The report was startling and also, in a way, comforting. It seemed proof that some forward-thinking analysts within the CIA had tried to gather all the known evidence about al-Qaeda in the late 1990s and pre-sent it to policy makers to convince them of the need for action—action, presumably, to kill bin Laden and destroy his network long before they would have the chance to carry out 9/11.
“This is wild,” Tom Kean said.
“Why don’t we have this document?” demanded Jamie Gorelick, startled that she had never heard of it before. “I insist that we get a copy.”
“What the fuck?” Bob Kerrey said incredulously. He had been deputy chairman of the Senate Intelligence Committee in 1997 and should have seen such a finely crafted bit of intelligence analysis. MacEachin would later recall having to “bring Kerrey down off the ceiling,” he was so angry.

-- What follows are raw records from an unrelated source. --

(* ===== verification/Server.v ===== *)
(** * The server (lib.rs, state.rs)

    The services that [bootstrap] starts, side by side: HTTP requests, the
    publisher, the periodic jobs and the mailbox clearing service act in any
    order on the one database, cache, rate limiter and relay. *)

From S2P Require Import Prelude RustStr Externals AccountId Errors Types RateLimit.
From S2P Require Import Database DbInvariant Jwt World RelayPublish NotifyMessage Queue Publisher.
From S2P Require Import Cache Identity RelayError RelayHandlers RelayRequests Webhook RelaySafety.
From S2P Require Import Registry Mailbox Jobs NotifyV1 HttpHandlers Net Config.
Open Scope Z_scope.

(** ** Starting *)

(** [SigningKey::generate] on [StdRng::from_seed]. *)
Class StdRng := { std_rng_signing_key : bytes → bytes }.

(** [BlockchainApiProvider::new] for a project at an endpoint: whether it fails. *)
Class BlockchainApi `{UrlOps} := { blockchain_provider : string → Url → option NotifyServerError }.

Section start.
Context `{!Ext, !UrlOps, !SeededRng, !HttpClientOps}.

Definition configured_seed (c : Configuration) : outcome NotifyServerError bytes :=
  map_err (λ _, InvalidKeypairSeed)
    (decode_key (hex_encode (sha256 (as_bytes (cfg_keypair_seed c))))).

(** The [did:key] of the configured relay; every step of it is unwrapped. *)
Definition relay_identity {E} (c : Configuration) : outcome E string :=
  key ← unwrap (hex_decode (cfg_relay_public_key c));
  key ← unwrap (if bool_decide (length key = 32%nat) then Some key else None);
  key ← unwrap (verifying_key_from_bytes key);
  Ok (to_did_key key).

Definition AppState_new (c : Configuration) (keypair_seed : bytes) (redis : bool)
    : outcome NotifyServerError AppState :=
  identity ← relay_identity c;
  notify_keys ← NotifyKeys_new (cfg_notify_url c) keypair_seed;
  Ok (mkAppState _ redis notify_keys (cfg_notify_url c)
        (url_to_string (cfg_webhook_notify_url c)) identity).
End start.

(** ** The services side by side

    [sr_publisher] holds the world they share. *)

Record Server := mkServer {
  sr_publisher : Publisher.Service;
  sr_renewal : Renewal;
  sr_mailbox : Mailbox.Service Receipt;
}.

Definition sr_world (s : Server) : World := sv_world (sr_publisher s).
Definition sr_db (s : Server) : Db := w_db (sr_world s).
(** What a request finds: the receiver of the receipts is there as long as the
    mailbox clearing service runs. *)
Definition request_world (s : Server) : World :=
  set_w_receiver true (set_w_mailbox (λ _, []) (sr_world s)).
Definition set_sr_world (w : World) (s : Server) : Server :=
  mkServer (with_world w (sr_publisher s)) (sr_renewal s) (sr_mailbox s).

Inductive ServerEvent :=
| SRequest (r : HttpRequest)
| SPublisher (e : Publisher.Event)
| SRenewal (e : RenewalEvent)
| SExpireWatchers
| SMailbox (a : Mailbox.Action Receipt).

(** [select!] ends when a service does. *)
Definition stopped (s : Server) : bool :=
  bool_decide (sv_listener (sr_publisher s) = Stopped) ||
  match sv_batcher (sr_mailbox s) with Returned => true | _ => false end.

(** The events of the publisher itself. *)
Definition own_event (e : Publisher.Event) : bool := match e with EOther _ => false | _ => true end.

Section server.
Context `{!Ext, !UrlOps, !Env, !CacaoOps, !Msgpack Cacao, !Json KeyServerResponse,
  !Json Siwx.RawRecap, !BuildProfile, !JwtConsts, !JsonRpcConsts, !RelayWire, !ErrorTexts,
  !Scheduler, !ValidatorOps, !RelayRpcOps, !WebhookTexts, !HttpClientOps, !HttpOps, !SeededRng}.
Context `{!Json RegistryAuthResponse, !Msgpack bool}.
Context `{!Json NotifyMessage, !Json (JsonRpcRequest NotifyMessageAuth)}.
Context `{!UrlEdit, !RelayClientOps, !RelayClientNew, !RedisPools, !StdRng, !BlockchainApi}.
Context (c : Configuration).

Definition server_start (renewal : Renewal) (w : World) : Server :=
  mkServer (Publisher.start w) renewal (service_start Receipt).

(** The client of the relay, the pools of Redis, the registry and the provider:
    what [bootstrap] makes before the state; whether there is Redis. *)
Definition connect (keypair : bytes) : outcome NotifyServerError (bool * Registry) :=
  create_http_client keypair (cfg_relay_url c) (cfg_notify_url c) (cfg_project_id c) ;;
  redis ← match auth_redis_addr c with
          | Some addr => map_err RegistryStorage (Redis_new addr (cfg_redis_pool_size c)) ;; Ok true
          | None => Ok false
          end;
  registry ← Registry_new (cfg_registry_url c) (cfg_registry_auth_token c) redis;
  match cfg_blockchain_api_endpoint c with
  | Some endpoint =>
      url ← ok_or (url_parse endpoint) UrlError;
      match blockchain_provider (cfg_project_id c) url with Some e => Err e | None => Ok () end
  | None => Ok ()
  end ;;
  Ok (redis, registry).

(** [bootstrap] up to the services, once the database is connected and
    migrated: the renewal job has to succeed once. *)
Definition bootstrap : App NotifyServerError (AppState * Registry * Server) := λ w,
  let '(r, w) :=
    (keypair_seed ← lift (configured_seed c);
     '(redis, registry) ← lift (connect (std_rng_signing_key keypair_seed));
     st ← lift (AppState_new c keypair_seed redis);
     renewal ← relay_renewal_job (key_agreement_topic (st_notify_keys st))
                 (cfg_webhook_notify_url c) renewal_start;
     mret (st, registry, renewal)) w in
  (match r with
   | Ok (st, registry, renewal) => Ok (st, registry, server_start renewal w)
   | Err e => Err e
   | Panic => Panic
   end, w).

Context (st : AppState) (registry : Registry).

(** What a service that runs in [bootstrap] itself does: an error is logged, a
    panic ends the server. *)
Definition background {E A} (m : App E A) (k : A → Server → Server) (s : Server)
    : outcome () Server :=
  let '(r, w) := m (sr_world s) in
  match r with
  | Ok a => Ok (k a (set_sr_world w s))
  | Err _ => Ok (set_sr_world w s)
  | Panic => Panic
  end.

(** [Err ()]: the event is not possible (yet): a webhook call with a receipt
    waits until the channel has room.  A request that panics only ends its
    connection, and a worker that panics only its task; the receipts of a
    request go to the mailbox clearing service. *)
Definition server_step (e : ServerEvent) (s : Server) : outcome () Server :=
  if stopped s then Err () else
  match e with
  | SRequest r =>
      let w := (serve st registry r (request_world s)).2 in
      mailbox ← mailbox_run (Offer <$> w_mailbox w) (sr_mailbox s);
      Ok (mkServer (with_world w (sr_publisher s)) (sr_renewal s) mailbox)
  | SPublisher e =>
      if own_event e then
        p ← ok_or (Publisher.step (cfg_notify_url c) e (sr_publisher s)) ();
        Ok (mkServer p (sr_renewal s) (sr_mailbox s))
      else Err ()
  | SRenewal e =>
      background (renewal_event (key_agreement_topic (st_notify_keys st))
                    (cfg_webhook_notify_url c) e (sr_renewal s))
        (λ r s, mkServer (sr_publisher s) r (sr_mailbox s)) s
  | SExpireWatchers => background watcher_expiration_job (λ _ s, s) s
  | SMailbox a =>
      if internal a then
        mailbox ← mailbox_run [a] (sr_mailbox s);
        Ok (mkServer (sr_publisher s) (sr_renewal s) mailbox)
      else Err ()
  end.

Fixpoint server_run (es : list ServerEvent) (s : Server) : outcome () Server :=
  match es with
  | [] => Ok s
  | e :: es => s' ← server_step e s; server_run es s'
  end.
End server.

Then a devilish smile crossed MacEachin’s face. “I lied,” he said. “There was no such document.” He had written this “report” himself. “But my point is there could have been such a document in 1997,” he told the commissioners. There should have been such a report, he said. All of the information in the document was available within the CIA by February 1997, but nobody within the CIA had thought to pull it all together.
It was astounding, MacEachin explained. But for almost four years before 9/11, the CIA had not issued a so-called national intelligence estimate on terrorism. Even after the bombing of two American embassies in Africa in 1998. Even after the bombing of an American warship, the Cole, in the port of Aden, Yemen, in October 2000, only eleven months before the 9/11 attacks.